Companies are producing more responsibly, more sustainably
14 Jul 2017 by Paula Pelaez, Programme Manager, Business Call to Action
The world is becoming a riskier place to operate in.
Populations are growing and feeding people is becoming trickier. Climate change is challenging our security and ability to make a living. Global markets have become more unstable.
For companies, these global trends present both risks and opportunities, requiring them to rethink how to source and produce in a sustainable way.
At the Business Call to Action, we work with companies who are applying sustainable principles in their daily operations. What have we learned from them?
1. Involve small producers: Engaging small-holder producers can help companies secure raw materials or ingredients locally and competitively. In fact, that can also help inspire innovation with new materials, designs, or products. Japanese lifestyle brand MUJI sources soapstone from local producers in Kenya and wool felt from Kyrgyzstan, training them to meet international standards. In Burkina Faso, L’Occitane sources quality shea butter – a key ingredient for many of their products – from women’s cooperatives.
2. Develop innovative solutions: Companies are helping smallholder farmers equip themselves against climate change, through access to better seeds, training in sustainable agriculture, or access to micro-insurance. Ignitia, a high-tech social enterprise, delivers tropical weather forecasts to farmers via text messages. Bangladesh-based vegetable retailer Direct Fresh advises farmers on sustainable pest-control, techniques for improved yields, and access to loans. Juice producer Sambazon, works with 7,000 açaí harvesters on organic, non-invasive harvesting principles, increasing their earnings and eliminating destructive forest practices in the Amazon.
3: Keep it local: products with high value-added can be produced and consumed locally. One way is to bring well-paid manufacturing jobs to communities instead of relying on them to export raw materials to factories elsewhere. This also helps reduce companies’ carbon footprint. Nutriset, a world leader in ready-to-use therapeutic foods such as high energy spreads and milk products that treat severe acute malnutrition, supports over 1,000 jobs through local manufacturing. It supplies 35 percent of the global demand for these products, keeping 3.6 million children well fed in Asia, Africa and Latin America.
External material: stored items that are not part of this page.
Definition set_mount_points (v : list mount_point_t) (x : fs) : fs := {|
  mount_points := v; file_descs := file_descs x; cache := cache x;
  cache_size := cache_size x |}.
Definition set_file_descs (v : list file_desc_t) (x : fs) : fs := {|
  mount_points := mount_points x; file_descs := v; cache := cache x;
  cache_size := cache_size x |}.
Definition set_cache (v : list cache_block_t) (x : fs) : fs := {|
  mount_points := mount_points x; file_descs := file_descs x; cache := v;
  cache_size := cache_size x |}.
Definition set_cache_size (v : Z) (x : fs) : fs := {|
  mount_points := mount_points x; file_descs := file_descs x; cache := cache x;
  cache_size := v |}.

(** What the module calls.  [device_read] gives the count and the buffer after the
    call. *)
Record fs_ops (Y : Type) : Type := FsOps {
  device_read : list Z -> Z -> Z -> Y -> Z * list Z * Y;
  device_write : list Z -> Z -> list Z -> Y -> Z * Y;
  cache_get_block : Z -> list cache_block_t -> ptr;
  fs_malloc : Z -> Y -> bool * Y
}.
Arguments device_read {Y} f dev off n y.
Arguments device_write {Y} f dev off d y.
Arguments cache_get_block {Y} f b c.
Arguments fs_malloc {Y} f n y.

(** ** Operations *)
Definition zero_superblock : superblock_t :=
  {| sb_magic := 0; version := 0; block_size := 0; blocks_count := 0; free_blocks := 0; inodes_count := 0;
     free_inodes := 0; first_data_block := 0; first_inode := 0; inode_size := 0; block_group_nr := 0;
     blocks_per_group := 0; inodes_per_group := 0; sb_mtime := 0; wtime := 0; mount_count := 0;
     max_mount_count := 0; sb_state := 0; errors := 0; checksum := 0 |}.
Definition zero_desc : file_desc_t := {| fd_inode := 0; fd_pos := 0; fd_flags := 0; fd_count := 0 |}.
(** A mount point not in use; its superblock pointer is NULL. *)
Definition zero_mount : mount_point_t :=
  {| mp_device := []; mp_point := []; mp_sb := zero_superblock; mounted := false |}.

Definition fs_init : Cmd fs Z :=
  put {| mount_points := replicate MAX_MOUNT_POINTS zero_mount;
         file_descs := replicate MAX_OPEN_FILES zero_desc; cache := []; cache_size := 0 |} ;;;
  ret 0.

Definition find_free_fd (s : fs) : Z :=
  match list_find (fun d => fd_count d = 0) (file_descs s) with
  | Some (i, _) => Z.of_nat i
  | None => -1
  end.

(** [strncmp(path, p, strlen(p)) == 0]. *)
Fixpoint starts_with (p path : list Z) : bool :=
  match p, path with
  | [], _ => true
  | a :: p', b :: path' => (a =? b) && starts_with p' path'
  | _ :: _, [] => false
  end.

Fixpoint find_mount_loop (i : nat) (ms : list mount_point_t) (path : list Z) (longest : nat) (found : ptr) : ptr :=
  match ms with
  | [] => found
  | m :: ms' =>
      let len := length (mp_point m) in
      if mounted m && starts_with (mp_point m) path && (longest <? len)%nat
      then find_mount_loop (S i) ms' path len (Some i)
      else find_mount_loop (S i) ms' path longest found
  end.
Definition find_mount_point (path : list Z) (s : fs) : ptr := find_mount_loop 0 (mount_points s) path 0 None.

Section Operations.
Context {Y : Type} (ops : fs_ops Y).

Definition fs_get : Cmd (fs * Y) fs := gets fst.
Definition fs_modify (f : fs -> fs) : Cmd (fs * Y) unit := modify (fun s => (f (fst s), snd s)).
Definition fs_call {A : Type} (f : Y -> A * Y) : Cmd (fs * Y) A :=
  fun s => let r := f (snd s) in Ret (fst r) (fst s, snd r).
Definition get_mount (mp : nat) : Cmd (fs * Y) mount_point_t :=
  let* s := fs_get in deref (mount_points s !! mp).
(** [malloc], used without a check of its result. *)
Definition need_malloc (n : Z) : Cmd (fs * Y) unit :=
  let* ok := fs_call (fs_malloc ops n) in
  if ok : bool then ret tt else fail Fault.

(** A new block of the cache, put before [cache_head]. *)
Definition cache_insert (b : Z) (data : list Z) (dirty : bool) : Cmd (fs * Y) unit :=
  need_malloc 28 ;;;
  need_malloc BLOCK_SIZE ;;;
  fs_modify (fun s => set_cache (cache s ++ [{| block_no := b; c_data := data; c_dirty := dirty; ref_count := 1 |}]) s) ;;;
  fs_modify (fun s => set_cache_size (u32 (cache_size s + 1)) s).

(** [while (cache_size > MAX_CACHE_BLOCKS)]: free [cache_head->prev]. *)
Fixpoint cache_shrink (fuel : nat) (mp : nat) : Cmd (fs * Y) unit :=
  let* s := fs_get in
  if MAX_CACHE_BLOCKS <? cache_size s then
    match fuel with
    | O => fail NoFuel
    | S fuel' =>
        let* oldest := deref (last (cache s)) in
        (if c_dirty oldest then
           let* m := get_mount mp in
           let* _ := fs_call (device_write ops (mp_device m) (u32 (block_no oldest * BLOCK_SIZE)) (c_data oldest)) in
           ret tt
         else ret tt) ;;;
        fs_modify (fun s => set_cache (removelast (cache s)) s) ;;;
        fs_modify (fun s => set_cache_size (u32 (cache_size s - 1)) s) ;;;
        cache_shrink fuel' mp
    end
  else ret tt.

(** The result and the buffer. *)
Definition read_block (fuel : nat) (mp : nat) (b : Z) : Cmd (fs * Y) (Z * list Z) :=
  let* s := fs_get in
  match cache_get_block ops b (cache s) with
  | Some i => let* c := deref (cache s !! i) in ret (0, c_data c)
  | None =>
      let* m := get_mount mp in
      let* r := fs_call (device_read ops (mp_device m) (u32 (b * BLOCK_SIZE)) BLOCK_SIZE) in
      if fst r =? BLOCK_SIZE then
        cache_insert b (snd r) false ;;;
        cache_shrink fuel mp ;;;
        ret (0, snd r)
      else ret (-1, snd r)
  end.

Definition write_block (b : Z) (buffer : list Z) : Cmd (fs * Y) Z :=
  let* s := fs_get in
  match cache_get_block ops b (cache s) with
  | Some i =>
      let* c := deref (cache s !! i) in
      fs_modify (fun s => set_cache (<[i := set_c_dirty true (set_c_data buffer c)]> (cache s)) s) ;;;
      ret 0
  | None => cache_insert b buffer true ;;; ret 0
  end.

(** The scan for a clear bit, from [bit] on, of the [n] bits left; a read beyond
    the buffer is a fault. *)
Fixpoint find_clear (n : nat) (bit : Z) (bitmap : list Z) : Cmd (fs * Y) (option Z) :=
  match n with
  | O => ret None
  | S n' =>
      let* b := deref (bitmap !! Z.to_nat (bit / 8)) in
      if Z.testbit b (bit mod 8) then find_clear n' (bit + 1) bitmap else ret (Some bit)
  end.

Definition put_sb (mp : nat) (f : superblock_t -> superblock_t) : Cmd (fs * Y) unit :=
  fs_modify (fun s => set_mount_points (alter (fun m => set_mp_sb (f (mp_sb m)) m) mp (mount_points s)) s).

(** [sb_block sb]: the 4096 bytes from the address of the superblock [sb] on. *)
Context (sb_block : superblock_t -> list Z).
4: If it’s not ethical, it isn’t worth it: Respect for human rights in local production is essential. Partly driven by legislation like the Dodd-Frank Act, investor’s, or consumer’s expectations, companies are now sourcing conflict-free minerals, responsible forest products, or palm oil that is sustainable. These efforts are often reflected in collective industry efforts, company sourcing policies and monitoring systems, as well as educating suppliers to new standards.
5: Motivated employees make good businesses: Working conditions matter, which is why training, decent wages, and good working conditions are so important. Essilor, the world’s leading ophtalmic company, trains local individuals to become vision entrepreneurs, as part of their business model to bring affordable and accessible eyecare to developing markets. DataMotivate, an outsourcing company based in the Philippines, gives professional training and jobs to survivors of human trafficking and slavery in the financial and real estate sectors.
These practices don’t just create more sustainable economies. Already, businesses are seeing clear benefits. Supply chains are more robust and efficient, secured through better relationships and trust. Companies discover new local talent and keep their employees motivated. In other words, success in the business world and sustainable development don’t just sit well with each other. They are becoming two sides of the same coin.
Hosted by UNDP, Business Call to Action is working with over 190 member companies who incorporate low-income populations in their value chain – making concrete contributions towards the SDGs. They represent all regions and include multinational and large national companies, as well as small and medium sized companies and social enterprises across a range of sectors including agriculture, infrastructure, healthcare, energy, financial services and mobile technology.